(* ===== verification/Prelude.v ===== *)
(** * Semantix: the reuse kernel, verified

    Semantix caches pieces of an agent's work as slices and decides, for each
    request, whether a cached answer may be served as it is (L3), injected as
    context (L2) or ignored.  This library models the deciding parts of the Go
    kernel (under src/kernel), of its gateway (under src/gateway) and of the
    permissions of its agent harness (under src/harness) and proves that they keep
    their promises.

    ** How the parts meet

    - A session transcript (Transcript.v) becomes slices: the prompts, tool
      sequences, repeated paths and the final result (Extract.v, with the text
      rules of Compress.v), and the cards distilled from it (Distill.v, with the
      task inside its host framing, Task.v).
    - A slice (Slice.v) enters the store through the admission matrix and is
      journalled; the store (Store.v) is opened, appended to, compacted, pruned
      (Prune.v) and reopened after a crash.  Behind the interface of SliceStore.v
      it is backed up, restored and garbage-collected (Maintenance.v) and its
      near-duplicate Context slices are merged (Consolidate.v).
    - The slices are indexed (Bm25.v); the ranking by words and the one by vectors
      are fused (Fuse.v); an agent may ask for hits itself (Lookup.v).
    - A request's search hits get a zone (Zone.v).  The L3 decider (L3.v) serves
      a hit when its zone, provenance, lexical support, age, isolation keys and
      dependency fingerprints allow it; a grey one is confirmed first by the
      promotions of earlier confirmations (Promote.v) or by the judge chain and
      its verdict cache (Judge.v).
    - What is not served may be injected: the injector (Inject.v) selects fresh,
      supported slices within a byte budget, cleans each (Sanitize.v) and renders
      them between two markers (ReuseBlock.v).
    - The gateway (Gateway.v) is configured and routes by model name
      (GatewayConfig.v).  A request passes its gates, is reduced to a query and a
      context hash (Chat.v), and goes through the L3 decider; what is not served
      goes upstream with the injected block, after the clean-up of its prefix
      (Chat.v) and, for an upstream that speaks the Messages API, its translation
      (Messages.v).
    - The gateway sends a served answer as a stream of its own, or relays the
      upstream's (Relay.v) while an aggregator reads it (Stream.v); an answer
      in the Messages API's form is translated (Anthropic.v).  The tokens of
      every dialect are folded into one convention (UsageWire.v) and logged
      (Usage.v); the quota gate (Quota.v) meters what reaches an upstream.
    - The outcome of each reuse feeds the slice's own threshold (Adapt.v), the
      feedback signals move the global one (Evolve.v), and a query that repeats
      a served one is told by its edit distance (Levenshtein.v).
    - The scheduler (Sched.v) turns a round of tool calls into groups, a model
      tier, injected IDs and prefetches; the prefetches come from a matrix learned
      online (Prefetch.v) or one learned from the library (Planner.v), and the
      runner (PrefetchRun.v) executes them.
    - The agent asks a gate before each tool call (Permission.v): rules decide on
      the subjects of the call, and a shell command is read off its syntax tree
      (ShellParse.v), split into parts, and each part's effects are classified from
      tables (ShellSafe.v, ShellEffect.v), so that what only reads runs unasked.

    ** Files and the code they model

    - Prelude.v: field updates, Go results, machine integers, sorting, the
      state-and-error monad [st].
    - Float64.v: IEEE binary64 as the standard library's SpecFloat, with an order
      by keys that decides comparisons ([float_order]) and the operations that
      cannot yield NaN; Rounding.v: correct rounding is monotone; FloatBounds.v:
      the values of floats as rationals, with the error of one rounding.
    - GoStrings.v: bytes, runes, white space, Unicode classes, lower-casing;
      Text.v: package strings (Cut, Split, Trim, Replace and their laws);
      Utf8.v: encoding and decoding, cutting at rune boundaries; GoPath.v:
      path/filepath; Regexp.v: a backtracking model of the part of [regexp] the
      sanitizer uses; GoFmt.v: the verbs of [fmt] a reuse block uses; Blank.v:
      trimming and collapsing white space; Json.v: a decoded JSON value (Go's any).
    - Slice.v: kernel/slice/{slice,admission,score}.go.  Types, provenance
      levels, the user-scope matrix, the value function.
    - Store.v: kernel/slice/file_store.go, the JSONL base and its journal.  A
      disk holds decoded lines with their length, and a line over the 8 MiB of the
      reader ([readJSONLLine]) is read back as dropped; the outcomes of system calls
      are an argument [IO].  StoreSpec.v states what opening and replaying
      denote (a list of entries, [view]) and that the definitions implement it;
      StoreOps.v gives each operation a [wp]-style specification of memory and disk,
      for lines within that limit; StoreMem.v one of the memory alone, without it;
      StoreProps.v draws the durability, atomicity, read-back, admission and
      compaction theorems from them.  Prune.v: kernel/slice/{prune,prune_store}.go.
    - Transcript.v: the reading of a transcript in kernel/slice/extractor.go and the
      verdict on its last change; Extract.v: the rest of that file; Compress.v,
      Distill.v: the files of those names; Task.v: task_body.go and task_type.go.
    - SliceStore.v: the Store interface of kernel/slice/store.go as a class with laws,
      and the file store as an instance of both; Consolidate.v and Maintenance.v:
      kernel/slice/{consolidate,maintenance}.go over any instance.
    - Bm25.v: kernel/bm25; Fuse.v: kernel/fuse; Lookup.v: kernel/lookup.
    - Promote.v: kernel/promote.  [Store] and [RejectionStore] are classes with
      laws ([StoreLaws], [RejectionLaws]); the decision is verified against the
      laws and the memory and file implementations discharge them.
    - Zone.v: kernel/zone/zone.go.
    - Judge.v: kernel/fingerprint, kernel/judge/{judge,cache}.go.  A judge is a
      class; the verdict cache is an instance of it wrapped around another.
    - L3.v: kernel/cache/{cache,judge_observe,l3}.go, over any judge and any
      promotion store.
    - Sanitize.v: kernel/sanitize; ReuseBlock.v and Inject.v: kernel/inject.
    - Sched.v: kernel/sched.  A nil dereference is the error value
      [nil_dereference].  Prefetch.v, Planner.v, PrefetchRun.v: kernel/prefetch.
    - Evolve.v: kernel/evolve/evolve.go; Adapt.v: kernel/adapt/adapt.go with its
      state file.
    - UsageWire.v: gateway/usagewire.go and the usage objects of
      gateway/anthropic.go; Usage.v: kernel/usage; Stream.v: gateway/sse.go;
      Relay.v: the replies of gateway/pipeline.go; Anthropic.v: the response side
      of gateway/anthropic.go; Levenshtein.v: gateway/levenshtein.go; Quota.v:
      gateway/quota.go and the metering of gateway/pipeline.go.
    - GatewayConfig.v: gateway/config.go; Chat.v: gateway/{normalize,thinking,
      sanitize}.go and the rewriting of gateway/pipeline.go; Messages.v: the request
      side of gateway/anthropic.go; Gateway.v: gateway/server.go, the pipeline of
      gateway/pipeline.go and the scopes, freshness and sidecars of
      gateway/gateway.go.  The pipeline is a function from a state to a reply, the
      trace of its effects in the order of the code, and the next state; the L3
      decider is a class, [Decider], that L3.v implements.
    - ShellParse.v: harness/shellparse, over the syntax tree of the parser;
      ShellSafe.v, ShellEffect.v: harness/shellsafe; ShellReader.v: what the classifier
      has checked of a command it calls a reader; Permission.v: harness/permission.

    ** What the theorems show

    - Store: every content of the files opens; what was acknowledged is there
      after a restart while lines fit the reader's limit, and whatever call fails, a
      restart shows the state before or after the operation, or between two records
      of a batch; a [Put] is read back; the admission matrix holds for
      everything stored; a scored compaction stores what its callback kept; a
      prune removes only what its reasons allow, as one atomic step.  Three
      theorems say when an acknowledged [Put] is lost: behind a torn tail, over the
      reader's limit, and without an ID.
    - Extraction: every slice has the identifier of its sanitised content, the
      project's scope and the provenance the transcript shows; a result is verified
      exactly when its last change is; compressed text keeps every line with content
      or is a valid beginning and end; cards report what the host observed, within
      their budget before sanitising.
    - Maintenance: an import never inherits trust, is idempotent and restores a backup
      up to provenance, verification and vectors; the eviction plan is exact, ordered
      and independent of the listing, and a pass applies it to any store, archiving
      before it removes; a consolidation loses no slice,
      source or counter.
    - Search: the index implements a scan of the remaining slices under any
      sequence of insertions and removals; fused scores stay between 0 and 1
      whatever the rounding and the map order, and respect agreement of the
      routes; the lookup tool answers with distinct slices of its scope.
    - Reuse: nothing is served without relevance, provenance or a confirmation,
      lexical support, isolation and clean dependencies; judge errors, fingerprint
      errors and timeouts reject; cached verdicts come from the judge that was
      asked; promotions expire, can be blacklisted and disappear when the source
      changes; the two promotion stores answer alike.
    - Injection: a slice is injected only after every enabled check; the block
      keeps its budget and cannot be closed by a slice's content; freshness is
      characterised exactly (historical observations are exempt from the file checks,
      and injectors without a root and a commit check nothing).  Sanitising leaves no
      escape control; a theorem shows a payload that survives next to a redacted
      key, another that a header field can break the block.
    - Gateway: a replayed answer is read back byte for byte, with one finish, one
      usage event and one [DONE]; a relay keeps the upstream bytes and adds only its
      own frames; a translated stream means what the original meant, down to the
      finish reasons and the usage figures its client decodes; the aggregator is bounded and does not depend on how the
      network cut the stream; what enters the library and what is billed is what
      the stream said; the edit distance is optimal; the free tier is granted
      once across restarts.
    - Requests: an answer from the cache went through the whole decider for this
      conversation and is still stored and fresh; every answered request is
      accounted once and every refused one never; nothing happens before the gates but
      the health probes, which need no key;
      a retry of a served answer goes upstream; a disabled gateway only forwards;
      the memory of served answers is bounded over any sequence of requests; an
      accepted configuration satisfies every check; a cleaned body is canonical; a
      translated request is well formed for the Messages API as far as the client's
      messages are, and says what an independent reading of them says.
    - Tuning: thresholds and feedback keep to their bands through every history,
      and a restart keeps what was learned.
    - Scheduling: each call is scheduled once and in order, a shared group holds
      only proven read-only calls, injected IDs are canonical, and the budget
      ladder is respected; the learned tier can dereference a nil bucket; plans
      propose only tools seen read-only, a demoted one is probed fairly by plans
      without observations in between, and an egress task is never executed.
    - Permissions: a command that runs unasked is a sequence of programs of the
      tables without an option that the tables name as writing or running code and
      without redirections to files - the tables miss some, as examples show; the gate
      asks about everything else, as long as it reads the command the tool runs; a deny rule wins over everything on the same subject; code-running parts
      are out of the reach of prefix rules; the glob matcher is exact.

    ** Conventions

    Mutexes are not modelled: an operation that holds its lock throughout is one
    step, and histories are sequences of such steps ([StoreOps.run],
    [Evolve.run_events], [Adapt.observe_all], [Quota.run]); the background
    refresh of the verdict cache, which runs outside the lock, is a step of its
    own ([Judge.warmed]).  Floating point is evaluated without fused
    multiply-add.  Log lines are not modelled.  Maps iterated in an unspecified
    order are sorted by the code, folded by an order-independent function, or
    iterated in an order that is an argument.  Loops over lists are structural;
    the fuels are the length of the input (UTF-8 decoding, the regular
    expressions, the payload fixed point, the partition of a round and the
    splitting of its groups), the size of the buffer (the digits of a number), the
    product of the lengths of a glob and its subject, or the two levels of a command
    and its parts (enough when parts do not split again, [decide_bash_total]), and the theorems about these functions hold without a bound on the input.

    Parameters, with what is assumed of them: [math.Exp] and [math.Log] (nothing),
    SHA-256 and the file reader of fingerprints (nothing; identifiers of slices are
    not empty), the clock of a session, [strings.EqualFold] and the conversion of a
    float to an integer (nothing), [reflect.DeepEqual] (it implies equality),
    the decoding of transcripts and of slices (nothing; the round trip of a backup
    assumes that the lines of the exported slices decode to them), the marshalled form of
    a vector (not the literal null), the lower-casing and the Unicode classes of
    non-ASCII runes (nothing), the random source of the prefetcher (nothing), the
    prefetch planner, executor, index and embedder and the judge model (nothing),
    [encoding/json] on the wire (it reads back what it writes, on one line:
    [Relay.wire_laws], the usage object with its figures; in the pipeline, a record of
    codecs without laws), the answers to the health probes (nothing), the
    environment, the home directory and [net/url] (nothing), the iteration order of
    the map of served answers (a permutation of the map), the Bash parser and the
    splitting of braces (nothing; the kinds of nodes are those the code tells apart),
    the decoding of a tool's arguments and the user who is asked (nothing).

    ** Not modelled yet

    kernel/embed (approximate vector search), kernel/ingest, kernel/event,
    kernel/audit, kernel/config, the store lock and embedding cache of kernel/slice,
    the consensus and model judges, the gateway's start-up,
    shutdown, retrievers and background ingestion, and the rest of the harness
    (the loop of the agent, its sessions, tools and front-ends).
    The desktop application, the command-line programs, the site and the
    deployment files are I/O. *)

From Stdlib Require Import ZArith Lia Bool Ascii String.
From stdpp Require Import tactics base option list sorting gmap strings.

--*--

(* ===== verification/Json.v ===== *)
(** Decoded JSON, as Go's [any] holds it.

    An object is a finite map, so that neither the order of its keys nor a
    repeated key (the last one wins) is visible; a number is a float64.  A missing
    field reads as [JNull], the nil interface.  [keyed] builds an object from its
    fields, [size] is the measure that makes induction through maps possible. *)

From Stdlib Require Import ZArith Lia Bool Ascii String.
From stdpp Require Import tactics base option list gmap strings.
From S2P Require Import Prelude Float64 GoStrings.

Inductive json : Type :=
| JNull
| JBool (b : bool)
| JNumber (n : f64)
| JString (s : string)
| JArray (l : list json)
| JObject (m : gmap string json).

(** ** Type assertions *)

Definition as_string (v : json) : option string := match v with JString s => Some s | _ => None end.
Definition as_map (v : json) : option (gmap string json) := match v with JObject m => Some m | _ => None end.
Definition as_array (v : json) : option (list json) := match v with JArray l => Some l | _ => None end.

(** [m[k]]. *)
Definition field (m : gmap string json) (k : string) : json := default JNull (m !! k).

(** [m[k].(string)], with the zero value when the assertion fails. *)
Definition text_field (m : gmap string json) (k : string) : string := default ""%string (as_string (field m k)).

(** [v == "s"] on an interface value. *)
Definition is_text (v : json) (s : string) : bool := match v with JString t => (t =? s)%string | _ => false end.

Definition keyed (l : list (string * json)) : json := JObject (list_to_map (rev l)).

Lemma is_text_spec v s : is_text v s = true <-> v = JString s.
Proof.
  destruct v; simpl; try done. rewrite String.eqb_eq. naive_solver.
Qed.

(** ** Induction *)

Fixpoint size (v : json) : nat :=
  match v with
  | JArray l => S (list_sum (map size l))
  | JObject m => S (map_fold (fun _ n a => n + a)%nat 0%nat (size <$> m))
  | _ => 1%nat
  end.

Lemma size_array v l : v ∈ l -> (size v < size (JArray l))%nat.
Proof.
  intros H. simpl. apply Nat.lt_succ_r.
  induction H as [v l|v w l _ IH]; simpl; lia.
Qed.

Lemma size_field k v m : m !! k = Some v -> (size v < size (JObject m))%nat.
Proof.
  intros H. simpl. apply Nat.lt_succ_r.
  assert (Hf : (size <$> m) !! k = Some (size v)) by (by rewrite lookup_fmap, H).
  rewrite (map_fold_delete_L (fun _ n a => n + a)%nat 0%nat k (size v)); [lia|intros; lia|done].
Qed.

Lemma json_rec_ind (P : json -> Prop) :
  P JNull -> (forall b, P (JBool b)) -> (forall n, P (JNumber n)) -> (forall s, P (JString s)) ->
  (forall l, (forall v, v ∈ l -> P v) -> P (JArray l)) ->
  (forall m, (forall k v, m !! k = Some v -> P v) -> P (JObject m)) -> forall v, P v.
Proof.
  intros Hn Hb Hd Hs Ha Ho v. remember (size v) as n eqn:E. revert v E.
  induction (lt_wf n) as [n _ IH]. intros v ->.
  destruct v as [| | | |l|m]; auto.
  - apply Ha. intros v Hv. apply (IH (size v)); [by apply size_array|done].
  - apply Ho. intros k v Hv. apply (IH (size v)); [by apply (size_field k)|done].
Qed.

--*--

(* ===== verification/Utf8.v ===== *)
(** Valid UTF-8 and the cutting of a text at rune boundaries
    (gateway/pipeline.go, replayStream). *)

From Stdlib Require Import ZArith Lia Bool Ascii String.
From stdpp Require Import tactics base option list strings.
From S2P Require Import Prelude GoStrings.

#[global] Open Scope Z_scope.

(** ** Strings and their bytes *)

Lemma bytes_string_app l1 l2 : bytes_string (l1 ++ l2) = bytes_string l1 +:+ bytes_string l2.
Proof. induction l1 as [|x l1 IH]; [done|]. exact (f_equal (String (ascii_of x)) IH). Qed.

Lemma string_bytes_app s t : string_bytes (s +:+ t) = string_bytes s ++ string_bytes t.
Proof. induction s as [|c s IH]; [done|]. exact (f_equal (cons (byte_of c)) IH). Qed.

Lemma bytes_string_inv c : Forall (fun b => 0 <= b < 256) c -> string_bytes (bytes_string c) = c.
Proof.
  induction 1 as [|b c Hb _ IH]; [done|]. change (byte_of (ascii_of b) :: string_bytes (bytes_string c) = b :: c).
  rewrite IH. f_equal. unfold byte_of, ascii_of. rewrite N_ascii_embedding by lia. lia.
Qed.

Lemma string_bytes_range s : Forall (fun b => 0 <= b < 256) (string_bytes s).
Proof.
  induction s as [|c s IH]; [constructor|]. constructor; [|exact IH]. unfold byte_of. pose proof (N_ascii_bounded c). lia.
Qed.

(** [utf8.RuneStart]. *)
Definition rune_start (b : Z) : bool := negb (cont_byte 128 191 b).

--*--

• [Task directions]: Of all the entries above, output exactly the lines between the one holding "supported slices within" and the one holding "- The gateway sends", inclusive.

• [Response for this exercise]:
      supported slices within a byte budget, cleans each (Sanitize.v) and renders
      them between two markers (ReuseBlock.v).
    - The gateway (Gateway.v) is configured and routes by model name
      (GatewayConfig.v).  A request passes its gates, is reduced to a query and a
      context hash (Chat.v), and goes through the L3 decider; what is not served
      goes upstream with the injected block, after the clean-up of its prefix
      (Chat.v) and, for an upstream that speaks the Messages API, its translation
      (Messages.v).
    - The gateway sends a served answer as a stream of its own, or relays the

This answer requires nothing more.